Big data usually includes data sets with sizes beyond the ability of commonly used software tools to capture, curate, manage, and process the data within a tolerable elapsed time. Big data sizes are a constantly moving target, as of 2012 ranging from a few dozen terabytes to many petabytes of data in a single data set. The target moves due to constant improvement in traditional DBMS technology as well as new databases like NoSQL and their ability to handle larger amounts of data. With this difficulty, new platforms of “big data” tools are being developed to handle various aspects of large quantities of data.

This is the definition of Big Data by Wikipedia.
 
What is the buzz about big data?
There is a lot of excitement about the possibility of analyzing big data and trying to discover patterns – patterns that businesses hope will provide them insights into customer behavior and equip them with a competitive advantage. Also big data may be used in scientific research – possibly revealing new connections in existing scientific data that may lead to finding cures for diseases or new drug combinations.
 
The definition of big data is being constantly pushed higher due to advances in technology and the ability of tools and databases to handle larger data.
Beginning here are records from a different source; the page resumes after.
(** A batched read answers each key as the scalar read does, in order. *)
Lemma read_many_layered_ok fetch_many h (cache : CacheDiskLayer C) keys :
  (forall l, fetch_many l = mapM fetch l) ->
  Forall P keys -> (reads_cache h cache = true -> coherent cache) ->
  exists cache',
    read_many_layered lookup get set fetch_many h cache keys =
      (Ok (map (answer h) keys), cache') /\ refills h cache cache'.
Proof.
  intros Hmany HP Hc. unfold read_many_layered.
  set (resolved := resolve_one lookup get h cache).
  assert (Hres : forall k v, P k -> resolved k = Some v -> v = answer h k).
  { intros k v Hk. unfold resolved, resolve_one, answer. destruct (diff_walk _ _ k); cbn; [congruence|].
    destruct (reads_cache h cache); [|done].
    destruct (qc_get (get cache) k) as [[t w]|] eqn:Hg; cbn; [|done].
    intros [= <-]. exact (Hc eq_refl _ _ Hg Hk). }
  assert (Hans : forall k, resolved k = None -> answer h k = f k).
  { intros k. unfold resolved, resolve_one, answer. by destruct (diff_walk _ _ k). }
  pose proof (resolve_keys_inv resolved keys [] (replicate (length keys) None) [] ∅) as Hinv.
  cbn [length app] in Hinv.
  destruct (resolve_keys _ _ _ _ _ _) as [[out un] sl].
  destruct Hinv as [[Hhit Hmiss Hslot Hun _] Hlen].
  { by rewrite length_replicate. }
  { apply resolve_inv_nil. }
  rewrite length_replicate in Hlen.
  assert (HPun : Forall P un).
  { apply Forall_forall. intros k Hk%Hun. by eapply Forall_forall in HP. }
  assert (Hfin : forall out', length out' = length keys ->
    (forall i k, keys !! i = Some k -> out' !! i = Some (Some (answer h k))) ->
    unwrap_all (E := E) out' = Ok (map (answer h) keys)).
  { intros out' Hl Ho. rewrite <- unwrap_all_Some. f_equal. apply list_eq. intros i.
    rewrite map_map, list_lookup_fmap. destruct (keys !! i) as [k|] eqn:Hk; cbn.
    - by apply Ho.
    - apply lookup_ge_None. apply lookup_ge_None in Hk. lia. }
  assert (Hhit' : forall i k, keys !! i = Some k -> resolved k <> None ->
    out !! i = Some (Some (answer h k))).
  { intros i k Hi Hk. destruct (resolved k) as [v|] eqn:Hv; [|done].
    rewrite (Hhit _ _ _ Hi Hv), (Hres k v); [done | | done].
    eapply Forall_lookup in HP; eauto. }
  destruct un as [|u us] eqn:Eun.
  - exists cache. split; [|constructor]. rewrite Hfin; [done | done |].
    intros i k Hi. apply Hhit'; [done|]. intros Hk. destruct (Hmiss _ _ Hi Hk) as [Hn _]. by apply elem_of_nil in Hn.
  - rewrite <- Eun in *. clear Eun. rewrite Hmany, mapM_fetch by done. rewrite zip_map_r.
    set (fill := fill_one get set (reads_cache h cache) h).
    pose proof (distribute_lookup fill sl un out cache) as Hd. cbn in Hd.
    pose proof (distribute_cache fill sl (map (fun k => (k, f k)) un) out cache) as Hdc.
    destruct (distribute _ _ _ _ _) as [out' cache']. cbn in Hd, Hdc.
    destruct Hd as (Hl & Hset & Hkeep).
    { intros k p [Hp _]%Hslot. apply lookup_lt_Some in Hp. lia. }
    { intros k k' p [Hp _]%Hslot [Hp' _]%Hslot. congruence. }
    exists cache'. split.
    + rewrite Hfin; [done | congruence |]. intros i k Hi.
      destruct (resolved k) as [v|] eqn:Hv.
      * rewrite Hkeep; [apply Hhit'; [done | congruence]|].
        intros k' _ [? ?]%Hslot. congruence.
      * destruct (Hmiss _ _ Hi Hv) as [Hku Hki]. rewrite (Hset _ _ Hku Hki), Hans; done.
    + rewrite Hdc. clear -HPun. generalize (refills_none h cache).
      generalize cache at 2 4 as c. induction HPun as [|k ks Hk _ IH]; intros c Hc; cbn; [done|].
      apply IH. unfold fill, fill_one. destruct (reads_cache h cache); [|done].
      destruct (hs_cache_view_height h); [by constructor | done].
Qed.

Lemma coherent_refills h cache cache' :
  refills h cache cache' -> coherent cache -> coherent cache'.
Proof. induction 1; intros Hc; [done|]. by apply coherent_refill, IHrefills. Qed.
End generic_reads.

(** ** The reads of a handle *)

Section reads.
Context `{RevmBytecode}.
Context {C : Type -> Type -> Type} `{QuickCacheOk C}.
Context {D S E : Type} `{!StateDBProvider D S E} `{!BackendSpec D S} `{!BackendOk D S E}.

Definition slot_key_ok (k : H256 * H256) : Prop := is_u256 k.1 /\ is_u256 k.2.
Definition slot_value (B : AState) (k : H256 * H256) : U256 := as_storage B k.1 k.2.

(** Every cached entry is the value of the state [B]. *)
Record cache_coherent (cache : CacheDiskLayer C) (B : AState) : Prop := {
  cc_accounts : coherent cd_accounts is_u256 (as_account B) cache;
  cc_storages : coherent cd_storages slot_key_ok (slot_value B) cache;
  cc_contracts : coherent cd_contracts is_u256 (as_code B) cache;
  cc_hashes : coherent cd_block_hashes is_u64 (as_hash B) cache;
}.

Lemma cache_coherent_new a s c n e B : cache_coherent (new_cache_layer a s c n e) B.
Proof. by destruct e; split; apply cache_all_with. Qed.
Just possessing big data is not of any value to businesses. Those companies that understand that they hold big data and understand where to focus the power of their analytical tools on may be the ones that come up trumps.
 
Are there any open source tools that businesses can try?
Yes. Apache’s Hadoop is one that has grabbed a lot of eyeballs. But, there are others. According to this article, Spark, Drill, D3.js, HCatalog are promising tools that need to be given a look.